Future perspectives of cell therapy for neonatal hypoxic-ischemic encephalopathy

Abstract

Neonatal ischemic brain injury causes permanent motor-deficit cerebral palsy. Hypoxic-ischemic encephalopathy (HIE) is a very serious condition that can result in death and disability. In 1997, we reported that irreversible neuronal cell damage is induced by the elevation of intracellular Ca ion concentration that has occurred in sequence after excess accumulation of the excitatory neurotransmitter glutamate during ischemia. We also reported that hypothermia was effective in treating ischemic brain damage in rats by suppressing energy loss and raising intracellular Ca ion concentration.
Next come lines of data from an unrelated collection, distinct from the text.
(* ===== verification/Skills.v ===== *)
(** * Skills: selection, trust and parsing of skills

    [src/skills/mod.rs] (types and limits), [selector.rs] (which skills a message
    activates), [attenuation.rs] (which tools the model may see then), [gating.rs] and
    [parser.rs].  A compiled regex is its pattern; serde_yml, [which], the environment
    and the file system are parameters. *)

From Stdlib Require Import Ascii.
From S2P Require Import Prelude Text TextSearch Provider ReplyText F64 LeakDetector SafetyLayer.
From S2P Require Import Redaction ToolExec.

(** ** Data *)

Definition MAX_KEYWORDS_PER_SKILL : nat := 20.
Definition MAX_PATTERNS_PER_SKILL : nat := 5.
Definition MAX_TAGS_PER_SKILL : nat := 10.
Definition MIN_KEYWORD_TAG_LENGTH : nat := 3.

Inductive SkillTrust : Type := Installed | Trusted.

#[export] Instance SkillTrust_eq_dec : EqDecision SkillTrust.
Proof. solve_decision. Defined.

Inductive SkillSource : Type := Workspace (path : string) | User (path : string) | Bundled (path : string).

Record ActivationCriteria : Type := mkActivation {
  keywords : list string;
  exclude_keywords : list string;
  act_patterns : list string;
  tags : list string;
  max_context_tokens : Z
}.

Record GatingRequirements : Type := mkRequirements {
  bins : list string;
  env : list string;
  config : list string
}.

Record OpenClawMeta : Type := mkOpenClaw { requires : GatingRequirements }.

Record SkillMetadata : Type := mkMetadata { openclaw : option OpenClawMeta }.

Record SkillManifest : Type := mkManifest {
  sm_name : string;
  sm_version : string;
  sm_description : string;
  activation : ActivationCriteria;
  metadata : option SkillMetadata
}.

Record LoadedSkill : Type := mkSkill {
  manifest : SkillManifest;
  prompt_content : string;
  trust : SkillTrust;
  source : SkillSource;
  content_hash : string;
  compiled_patterns : list string;
  lowercased_keywords : list string;
  lowercased_exclude_keywords : list string;
  lowercased_tags : list string
}.

Definition long_enough (k : string) : bool := (MIN_KEYWORD_TAG_LENGTH <=? String.length k)%nat.
(* ===== verification/Hooks.v ===== *)
(** * Hooks: what extensions may do to messages and tool calls

    [src/hooks/hook.rs] (events and outcomes), [registry.rs] (registration and the chain) and
    [bundled.rs] (declarative rules, outbound webhooks and the guard of their targets).
    Parameters: the timer of tokio, the regex, JSON, URL and header crates.  A delivery of a
    webhook is spawned after the hook has answered; its guard is
    [dispatch_client_for_target]. *)

From Stdlib Require Import Ascii.
From S2P Require Import Prelude Text TextSearch ReplyText Ssrf.

Local Open Scope Z_scope.

(** ** Events and outcomes *)

Inductive HookPoint : Type :=
| BeforeInbound | BeforeToolCall | BeforeOutbound | OnSessionStart | OnSessionEnd | TransformResponse.

#[export] Instance HookPoint_eq_dec : EqDecision HookPoint.
Proof. solve_decision. Defined.

Definition point_as_str (p : HookPoint) : string :=
  match p with
  | BeforeInbound => "beforeInbound" | BeforeToolCall => "beforeToolCall" | BeforeOutbound => "beforeOutbound"
  | OnSessionStart => "onSessionStart" | OnSessionEnd => "onSessionEnd" | TransformResponse => "transformResponse"
  end.

Inductive HookEvent : Type :=
| Inbound (user_id channel content : string) (thread_id : option string)
| ToolCall (tool_name : string) (parameters : Json) (user_id context : string)
| Outbound (user_id channel content : string) (thread_id : option string)
| SessionStart (user_id session_id : string)
| SessionEnd (user_id session_id : string)
| ResponseTransform (user_id thread_id response : string).

Definition hook_point (e : HookEvent) : HookPoint :=
  match e with
  | Inbound _ _ _ _ => BeforeInbound
  | ToolCall _ _ _ _ => BeforeToolCall
  | Outbound _ _ _ _ => BeforeOutbound
  | SessionStart _ _ => OnSessionStart
  | SessionEnd _ _ => OnSessionEnd
  | ResponseTransform _ _ _ => TransformResponse
  end.
(* ===== verification/WorkspaceSearch.v ===== *)
(** * WorkspaceSearch: chunks of documents and the fusion of search results

    [src/workspace/chunker.rs] and [src/workspace/search.rs].  The iteration order of the
    hash map that collects the results is a parameter. *)

From Stdlib Require Import Ascii SpecFloat.
From S2P Require Import Prelude Text TextSearch F64.

(** ** Chunks *)

Record ChunkConfig : Type := mkChunkConfig {
  chunk_size : Z;
  overlap_percent : f32;
  min_chunk_size : Z
}.

Definition chunk_default : ChunkConfig := mkChunkConfig 800 (f32_ratio 15 100) 50.

Definition with_chunk_size (size : Z) (c : ChunkConfig) : ChunkConfig :=
  mkChunkConfig size (overlap_percent c) (min_chunk_size c).
Definition with_overlap (percent : f32) (c : ChunkConfig) : ChunkConfig :=
  mkChunkConfig (chunk_size c) (f64_clamp (f32_of_Z 0) (f32_ratio 1 2) percent) (min_chunk_size c).

Definition overlap_size (c : ChunkConfig) : Z := f64_to_usize (f32_mul (f32_of_Z (chunk_size c)) (overlap_percent c)).
Definition step_size (c : ChunkConfig) : Z := saturating_sub (chunk_size c) (overlap_size c).

(** [words[start..end]] *)
Definition word_slice (ws : list string) (s e : nat) : list string := take (e - s) (drop s ws).

(** The loop.  [chunks] is what has been pushed, the last one first; [None] is a loop that has
    not returned within the fuel. *)
Fixpoint chunk_loop (fuel : nat) (size step min_size : nat) (ws : list string) (start : nat) (chunks : list string)
    : option (list string) :=
  match fuel with
  | O => None
  | S fuel =>
      if (start <? length ws)%nat then
        let e := min (start + size) (length ws) in
        let chunk_words := word_slice ws start e in
        match (if (length chunk_words <? min_size)%nat then chunks else []) with
        | last :: rest => Some (rev (cat [last; " "; str_join " " chunk_words] :: rest))
        | [] =>
            let chunks := str_join " " chunk_words :: chunks in
            let start := start + step in
            if (length ws <=? start + min_size)%nat && (e =? length ws)%nat then Some (rev chunks)
            else chunk_loop fuel size step min_size ws start chunks
        end
      else Some (rev chunks)
  end.

Definition chunk_document (fuel : nat) (content : string) (c : ChunkConfig) : option (list string) :=
  if str_is_empty content then Some []
  else
    match split_whitespace content with
    | [] => Some []
    | ws =>
        if (Z.of_nat (length ws) <=? chunk_size c)%Z then Some [content]
        else chunk_loop fuel (Z.to_nat (chunk_size c)) (Z.to_nat (step_size c)) (Z.to_nat (min_chunk_size c)) ws 0 []
    end.

(** ** Fusion *)

Inductive FusionStrategy : Type := Rrf | WeightedScore.

Record SearchConfig : Type := mkSearchConfig {
  limit : nat;
  rrf_k : Z;
  use_fts : bool;
  use_vector : bool;
  min_score : f32;
  pre_fusion_limit : nat;
  fusion_strategy : FusionStrategy;
  fts_weight : f32;
  vector_weight : f32
}.

Definition search_default : SearchConfig :=
  mkSearchConfig 10 60 true true (f32_of_Z 0) 50 Rrf (f32_ratio 1 2) (f32_ratio 1 2).

Definition with_min_score (s : f32) (c : SearchConfig) : SearchConfig :=
  mkSearchConfig (limit c) (rrf_k c) (use_fts c) (use_vector c) (f64_clamp (f32_of_Z 0) (f32_of_Z 1) s)
    (pre_fusion_limit c) (fusion_strategy c) (fts_weight c) (vector_weight c).

(** [weight.is_finite() && weight >= 0.0] *)
Definition weight_ok (w : f32) : bool := f64_is_finite w && SFleb (f32_of_Z 0) w.

Definition with_fts_weight (w : f32) (c : SearchConfig) : SearchConfig :=
  mkSearchConfig (limit c) (rrf_k c) (use_fts c) (use_vector c) (min_score c) (pre_fusion_limit c) (fusion_strategy c)
    (if weight_ok w then w else fts_weight c) (vector_weight c).
Definition with_vector_weight (w : f32) (c : SearchConfig) : SearchConfig :=
  mkSearchConfig (limit c) (rrf_k c) (use_fts c) (use_vector c) (min_score c) (pre_fusion_limit c) (fusion_strategy c)
    (fts_weight c) (if weight_ok w then w else vector_weight c).

Record RankedResult : Type := mkRanked {
  rr_chunk_id : Uuid;
  rr_document_id : Uuid;
  rr_document_path : string;
  rr_content : string;
  rr_rank : Z
}.

Record ChunkInfo : Type := mkInfo {
  ci_document_id : Uuid;
  ci_document_path : string;
  ci_content : string;
  ci_score : f32;
  ci_fts_rank : option Z;
  ci_vector_rank : option Z
}.

Record SearchResult : Type := mkResult {
  sr_document_id : Uuid;
  sr_document_path : string;
  sr_chunk_id : Uuid;
  sr_content : string;
  score : f32;
  fts_rank : option Z;
  vector_rank : option Z
}.

Definition is_hybrid (r : SearchResult) : bool :=
  match fts_rank r, vector_rank r with Some _, Some _ => true | _, _ => false end.

Definition add_fts (sc : RankedResult -> f32) (m : gmap Uuid ChunkInfo) (r : RankedResult) : gmap Uuid ChunkInfo :=
  <[rr_chunk_id r :=
      match m !! rr_chunk_id r with
      | Some i => mkInfo (ci_document_id i) (ci_document_path i) (ci_content i) (f32_add (ci_score i) (sc r))
                    (Some (rr_rank r)) (ci_vector_rank i)
      | None => mkInfo (rr_document_id r) (rr_document_path r) (rr_content r) (sc r) (Some (rr_rank r)) None
      end]> m.

Definition add_vector (sc : RankedResult -> f32) (m : gmap Uuid ChunkInfo) (r : RankedResult) : gmap Uuid ChunkInfo :=
  <[rr_chunk_id r :=
      match m !! rr_chunk_id r with
      | Some i => mkInfo (ci_document_id i) (ci_document_path i) (ci_content i) (f32_add (ci_score i) (sc r))
                    (ci_fts_rank i) (Some (rr_rank r))
      | None => mkInfo (rr_document_id r) (rr_document_path r) (rr_content r) (sc r) None (Some (rr_rank r))
      end]> m.

Definition chunk_scores (fts_sc vec_sc : RankedResult -> f32) (fts vec : list RankedResult) : gmap Uuid ChunkInfo :=
  foldl (add_vector vec_sc) (foldl (add_fts fts_sc) ∅ fts) vec.

(** [f32::max]: the other one, when one is no number. *)
Definition f32_max (a b : f32) : f32 :=
  match a, b with S754_nan, _ => b | _, S754_nan => a | _, _ => if SFltb a b then b else a end.

Definition reduce_max (l : list f32) : option f32 :=
  match l with [] => None | x :: l => Some (foldl f32_max x l) end.

Definition set_score (s : f32) (r : SearchResult) : SearchResult :=
  mkResult (sr_document_id r) (sr_document_path r) (sr_chunk_id r) (sr_content r) s (fts_rank r) (vector_rank r).

Definition normalize_scores (l : list SearchResult) : list SearchResult :=
  match reduce_max (score <$> l) with
  | Some max_score =>
      if SFltb (f32_of_Z 0) max_score then (fun r => set_score (f32_div (score r) max_score) r) <$> l else l
  | None => l
  end.

(** The stable sort by descending score; scores that do not compare count as equal. *)
Fixpoint insert_desc (x : SearchResult) (l : list SearchResult) : list SearchResult :=
  match l with
  | [] => [x]
  | y :: l' => if SFltb (score y) (score x) then x :: l else y :: insert_desc x l'
  end.

Definition sort_desc (l : list SearchResult) : list SearchResult := foldl (fun acc x => insert_desc x acc) [] l.

Section fusion.
  Variable iter_map : gmap Uuid ChunkInfo -> list (Uuid * ChunkInfo).

Definition to_result (e : Uuid * ChunkInfo) : SearchResult :=
  let i := e.2 in
  mkResult (ci_document_id i) (ci_document_path i) e.1 (ci_content i) (ci_score i) (ci_fts_rank i) (ci_vector_rank i).

(** What both strategies do with the collected scores. *)
Definition finish (m : gmap Uuid ChunkInfo) (c : SearchConfig) : list SearchResult :=
  let results := normalize_scores (to_result <$> iter_map m) in
  let results := if SFltb (f32_of_Z 0) (min_score c)
                 then List.filter (fun r => SFleb (min_score c) (score r)) results else results in
  take (limit c) (sort_desc results).

Definition reciprocal_rank_fusion (fts vec : list RankedResult) (c : SearchConfig) : list SearchResult :=
  let rrf r := f32_div (f32_of_Z 1) (f32_add (f32_of_Z (rrf_k c)) (f32_of_Z (rr_rank r))) in
  finish (chunk_scores rrf rrf fts vec) c.

Definition weighted_score_fusion (fts vec : list RankedResult) (c : SearchConfig) : list SearchResult :=
  let weighted w r := f32_mul w (f32_div (f32_of_Z 1) (f32_of_Z (rr_rank r))) in
  finish (chunk_scores (weighted (fts_weight c)) (weighted (vector_weight c)) fts vec) c.

Definition fuse_results (fts vec : list RankedResult) (c : SearchConfig) : list SearchResult :=
  match fusion_strategy c with
  | Rrf => reciprocal_rank_fusion fts vec c
  | WeightedScore => weighted_score_fusion fts vec c
  end.

End fusion.

(** ** What the chunks hold *)

Lemma str_join_cons x y l : str_join " " (x :: y :: l) = x +:+ (" " +:+ str_join " " (y :: l)).
Proof. done. Qed.

Lemma str_join_app a b : a ≠ [] → b ≠ [] → str_join " " (a ++ b) = cat [str_join " " a; " "; str_join " " b].
Proof.
  intros Ha Hb. rewrite !cat_cons, append_nil_r. induction a as [|x a IH]; [done|].
  destruct a as [|y a].
  - destruct b as [|z b]; [done|]. done.
  - change ((x :: y :: a) ++ b) with (x :: y :: (a ++ b)). rewrite !str_join_cons.
    change (y :: a ++ b) with ((y :: a) ++ b). rewrite IH by done. by rewrite !append_assoc.
Qed.

Section chunks.
  Variable ws : list string.
  Variable size step min_size : nat.
  Hypothesis Hstep : 0 < step ≤ size.
  Hypothesis Hmin : min_size ≤ size.

(** A segment of at most [n] words, all of them of the document. *)
Definition segment (n : nat) (s : list string) : Prop := s ≠ [] ∧ length s ≤ n ∧ ∀ w, w ∈ s → w ∈ ws.

Definition covered_up_to (n : nat) (segs : list (list string)) : Prop :=
  ∀ i w, i < n → ws !! i = Some w → ∃ s, s ∈ segs ∧ w ∈ s.

Lemma word_slice_in s e w : w ∈ word_slice ws s e → w ∈ ws.
Proof.
  unfold word_slice. intros [i Hi]%list_elem_of_lookup.
  apply lookup_take_Some in Hi as [Hi _]. rewrite lookup_drop in Hi. by eapply list_elem_of_lookup_2.
Qed.

Lemma word_slice_covers s e i w : s ≤ i < e → ws !! i = Some w → w ∈ word_slice ws s e.
Proof.
  intros Hi Hw. unfold word_slice. apply (list_elem_of_lookup_2 _ (i - s)). apply lookup_take_Some.
  rewrite lookup_drop. split; [|lia]. by replace (s + (i - s)) with i by lia.
Qed.

Lemma word_slice_segment s e : s < e → e ≤ length ws → segment (e - s) (word_slice ws s e).
Proof.
  intros Hse He. assert (length (word_slice ws s e) = e - s) as Hl.
  { unfold word_slice. rewrite length_take, length_drop. lia. }
  split; [intros Hn; rewrite Hn in Hl; cbn in Hl; lia|]. split; [lia|]. apply word_slice_in.
Qed.

Lemma covered_push start e segs :
  covered_up_to start segs → covered_up_to e (word_slice ws start e :: segs).
Proof.
  intros Hc i w Hi Hw. destruct (decide (i < start)) as [Hlt|Hge].
  - destruct (Hc i w Hlt Hw) as (s & Hs & Hin). exists s. split; [by right|done].
  - exists (word_slice ws start e). split; [left|]. eapply word_slice_covers; [|done]. lia.
Qed.

Lemma segment_weaken n m s : n ≤ m → segment n s → segment m s.
Proof. unfold segment. intros ? (? & ? & ?). split; [done|]. split; [lia|done]. Qed.

Lemma fmap_rev {A B} (f : A -> B) l : rev (f <$> l) = f <$> rev l.
Proof. induction l as [|x l IH]; [done|]. cbn [fmap list_fmap rev]. by rewrite IH, fmap_app. Qed.

(** What the loop returns. *)
Definition chunked (out : list string) : Prop :=
  ∃ segs, out = str_join " " <$> segs ∧ Forall (segment (size + min_size)) segs ∧ covered_up_to (length ws) segs.

Lemma chunked_rev segs :
  Forall (segment (size + min_size)) segs → covered_up_to (length ws) segs → chunked (rev (str_join " " <$> segs)).
Proof.
  intros Hs Hc. exists (rev segs). split; [by rewrite fmap_rev|]. split; [by apply Forall_rev|].
  intros i w Hi Hw. destruct (Hc i w Hi Hw) as (s & Hin & Hws). exists s. split; [|done].
  apply list_elem_of_In, in_rev. rewrite rev_involutive. by apply list_elem_of_In.
Qed.

Lemma chunk_loop_spec fuel start segs :
  length ws - start < fuel → Forall (segment size) segs → covered_up_to (min start (length ws)) segs →
  ∃ out, chunk_loop fuel size step min_size ws start (str_join " " <$> segs) = Some out ∧ chunked out.
Proof.
  assert (∀ segs, Forall (segment size) segs → Forall (segment (size + min_size)) segs) as Hweak.
  { intros l Hl. eapply Forall_impl; [exact Hl|]. intros s. apply segment_weaken. lia. }
  revert start segs. induction fuel as [|fuel IH]; intros start segs Hf Hs Hc; [lia|]. cbn [chunk_loop].
  destruct (Nat.ltb_spec start (length ws)) as [Hlt|Hge]; cycle 1.
  { eexists. split; [done|]. apply chunked_rev; [by apply Hweak|]. by rewrite Nat.min_r in Hc. }
  rewrite Nat.min_l in Hc by lia. cbv zeta. set (e := min (start + size) (length ws)).
  assert (segment (e - start) (word_slice ws start e)) as Hseg by (apply word_slice_segment; lia).
  assert (covered_up_to e (word_slice ws start e :: segs)) as Hcov by by apply covered_push.
  assert (Forall (segment size) (word_slice ws start e :: segs)) as Hs'.
  { constructor; [|done]. eapply segment_weaken; [|exact Hseg]. lia. }
  assert (length (word_slice ws start e) = e - start) as Hl.
  { unfold word_slice. rewrite length_take, length_drop. lia. }
  destruct (if (length (word_slice ws start e) <? min_size)%nat then str_join " " <$> segs else []) as [|last rest] eqn:Hm.
  - destruct ((length ws <=? start + step + min_size)%nat && (e =? length ws)%nat) eqn:Hend.
    + apply andb_true_iff in Hend as [_ He%Nat.eqb_eq]. eexists. split; [done|].
      apply (chunked_rev (word_slice ws start e :: segs)); [by apply Hweak|]. by rewrite <-He.
    + apply (IH (start + step) (word_slice ws start e :: segs)); [lia|done|].
      intros i w Hi. apply Hcov. lia.
  - destruct (Nat.ltb_spec (length (word_slice ws start e)) min_size) as [Hshort|]; [|done].
    destruct segs as [|prev segs]; [done|]. cbn [fmap list_fmap] in Hm. injection Hm as <- <-.
    apply Forall_cons in Hs as [Hprev Hs]. destruct Hprev as (Hpn & Hpl & Hpw). destruct Hseg as (Hwn & _ & Hww).
    rewrite <-str_join_app by done. eexists. split; [done|].
    apply (chunked_rev ((prev ++ word_slice ws start e) :: segs)).
    + constructor; [|by apply Hweak]. split; [by destruct prev|]. split; [rewrite length_app; lia|].
      intros w [Hw|Hw]%elem_of_app; [by apply Hpw|by apply Hww].
    + assert (e = length ws) as He by lia. rewrite <-He. intros i w Hi Hw. destruct (Hcov i w Hi Hw) as (s & Hin & Hws).
      rewrite !elem_of_cons in Hin. destruct Hin as [->|[->|Hin]].
      * exists (prev ++ word_slice ws start e). split; [left|set_solver].
      * exists (prev ++ word_slice ws start e). split; [left|set_solver].
      * exists s. split; [by right|done].
Qed.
Following the 2010 revised International Liaison Committee on Resuscitation guideline, our group developed the Guideline for the treatment of Hypothermia in Japan, and we started online case registry in January 2012. However, therapeutic hypothermia must be initiated within the first 6 h after birth. By contrast, cell therapy may have a much longer therapeutic time window because it might reduce apoptosis/oxidative stress and enhance the regenerative process. In 2014, we administered autologous umbilical cord blood stem cell (UCBC) therapy for neonatal HIE, for the first time in Japan. We enrolled five full-term newborns with moderate-to-severe HIE. Our autologous UCBC therapy is leading to new protocols for the prevention of ischemic brain damage.